(* ===== verification/Work.v ===== *)
(** How much a reconciliation does: the number of calls to API servers a
    controller makes for one request, whatever the servers reply. *)

From S2P Require Import Prelude GoProg Model PodModel Kube Libs ApiServer Ports PodClient.
From S2P Require Import NodeRepo Registrar PodService NodeService PoolService Execution.
From S2P Require Import PoolReconciler NodeReconciler PodSyncReconciler Config System Footprint.

Local Open Scope go_scope.

(** ** Counting calls *)

(** A call to an API server; the clock, the metrics and the event recorder are
    local. *)
Definition remote {R} (c : api R) : bool :=
  match footprint c with Some _ => true | None => false end.

Section Count.
(** The replies to reckon with. *)
Variable ok : forall R, api R -> R -> Prop.

(** With replies that are [ok], [p] ends after at most [n] calls, with a result
    in [Q] or a panic. *)
Fixpoint ends_within {A} (n : nat) (p : go A) (Q : A -> Prop) : Prop :=
  match p with
  | Ret a => Q a
  | Panic _ => True
  | Call c k =>
      if remote c then
        match n with O => False | S n' => forall r, ok _ c r -> ends_within n' (k r) Q end
      else forall r, ok _ c r -> ends_within n (k r) Q
  | Atomic f k => forall r, ends_within n (k r) Q
  end.

Lemma ends_mono {A} n n' (p : go A) (Q Q' : A -> Prop) :
  n <= n' -> (forall a, Q a -> Q' a) -> ends_within n p Q -> ends_within n' p Q'.
Proof.
  intros Hn HQ. revert n n' Hn. induction p as [a|msg|R c k IH|R f k IH]; intros n n' Hn; simpl; auto.
  - destruct (remote c); [|eauto]. destruct n as [|n]; [done|]. destruct n' as [|n']; [lia|].
    intros H r Hr. apply (IH r n n'); [lia|auto].
  - eauto.
Qed.

Lemma ends_bind {A B} a b n (p : go A) (f : A -> go B) Q Q' :
  a + b <= n -> ends_within a p Q -> (forall x, Q x -> ends_within b (f x) Q') ->
  ends_within n (bind p f) Q'.
Proof.
  intros Hn. revert a n Hn. induction p as [x|msg|R c k IH|R g k IH]; intros a n Hn Hp Hf; simpl in *.
  - eapply ends_mono; [|done|by apply Hf]. lia.
  - done.
  - destruct (remote c); [|intros r Hr; eapply IH; eauto].
    destruct a as [|a]; [done|]. destruct n as [|n]; [lia|].
    intros r Hr. apply (IH r a n); [lia|auto..].
  - intros r. eapply IH; eauto.
Qed.

Lemma ends_call {R B} n (c : api R) (f : R -> go B) Q :
  (forall r, ok R c r -> ends_within n (f r) Q) -> ends_within (S n) (bind (call c) f) Q.
Proof.
  intros Hf. simpl. destruct (remote c); [done|]. intros r Hr.
  eapply ends_mono; [|done|by apply Hf]. lia.
Qed.

Lemma ends_last {R} n (c : api R) (Q : R -> Prop) :
  (forall r, ok R c r -> Q r) -> ends_within (S n) (call c) Q.
Proof. intros HQ. simpl. by destruct (remote c). Qed.

Lemma ends_local {R B} n (c : api R) (f : R -> go B) Q :
  remote c = false -> (forall r, ends_within n (f r) Q) -> ends_within n (bind (call c) f) Q.
Proof. intros Hc Hf. simpl. rewrite Hc. auto. Qed.

Lemma ends_for_range {X St R} n b (body : X -> St -> go (ctl St R)) xs st :
  length xs * b <= n -> (forall x st, x ∈ xs -> ends_within b (body x st) (fun _ => True)) ->
  ends_within n (for_range xs st body) (fun _ => True).
Proof.
  revert n st. induction xs as [|x xs IH]; intros n st Hn Hb; [done|]. cbn [for_range].
  simpl in Hn. eapply (ends_bind b (length xs * b)); [lia|apply Hb; left|].
  intros [st'|r] _; [|done]. apply IH; [lia|]. intros y st2 Hy. apply Hb. by right.
Qed.
End Count.

(** Walk through a program whose calls are in sight, one budget unit each. *)
Ltac work_step :=
  lazymatch goal with
  | |- ends_within _ _ (bind (call ?c) _) _ =>
      first [apply ends_local; [reflexivity|intros ?] | apply ends_call; intros ? ?]
  | |- ends_within _ _ (call _) _ => apply ends_last
  | |- ends_within _ _ (match ?x with _ => _ end) _ => destruct x
  | |- ends_within _ _ (Ret _) _ => cbn [ends_within]
  | |- ends_within _ _ (Panic _) _ => exact I
  end.
Ltac work := repeat first [ work_step | progress intros | exact I | done ].

Section Stacks.
Context `{L : KubeLibs} {LL : KubeLibsLaws}.
Variable ok : forall R, api R -> R -> Prop.
(** The attempts of [retry.RetryOnConflict]. *)
Variable tries : nat.
Hypothesis retries : exists n, tries = S n /\ forall fn, RetryOnConflict fn = retry_loop IsConflict n fn.

Abbreviation ends n p := (ends_within ok n p (fun _ => True)).

Lemma ends_any {A} n n' (p : go A) : n <= n' -> ends n p -> ends n' p.
Proof. intros Hn. by apply ends_mono. Qed.

(** A part with a bound of its own, then the rest. *)
Lemma ends_then {A B} a b n (p : go A) (f : A -> go B) Q :
  a + b <= n -> ends a p -> (forall x, ends_within ok b (f x) Q) -> ends_within ok n (bind p f) Q.
Proof. intros Hn Hp Hf. by apply (ends_bind ok a b n p f (fun _ => True)). Qed.

Lemma ends_retry b fn : ends b fn -> ends (tries * b) (RetryOnConflict fn).
Proof.
  intros Hfn. destruct retries as (n & -> & E). rewrite E. clear E retries.
  induction n as [|n IH]; simpl retry_loop.
  - apply (ends_then b 0); [lia|done|]. intros [e|]; [|done]. by destruct (IsConflict e).
  - apply (ends_then b (S n * b)); [lia|done|]. intros [e|]; [|done].
    destruct (IsConflict e); [|done]. exact IH.
Qed.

▸ **TASK BRIEF**: Say how many lines above hold "replies", and nothing else.

▸ **SOLUTION TO THIS EXERCISE**: 2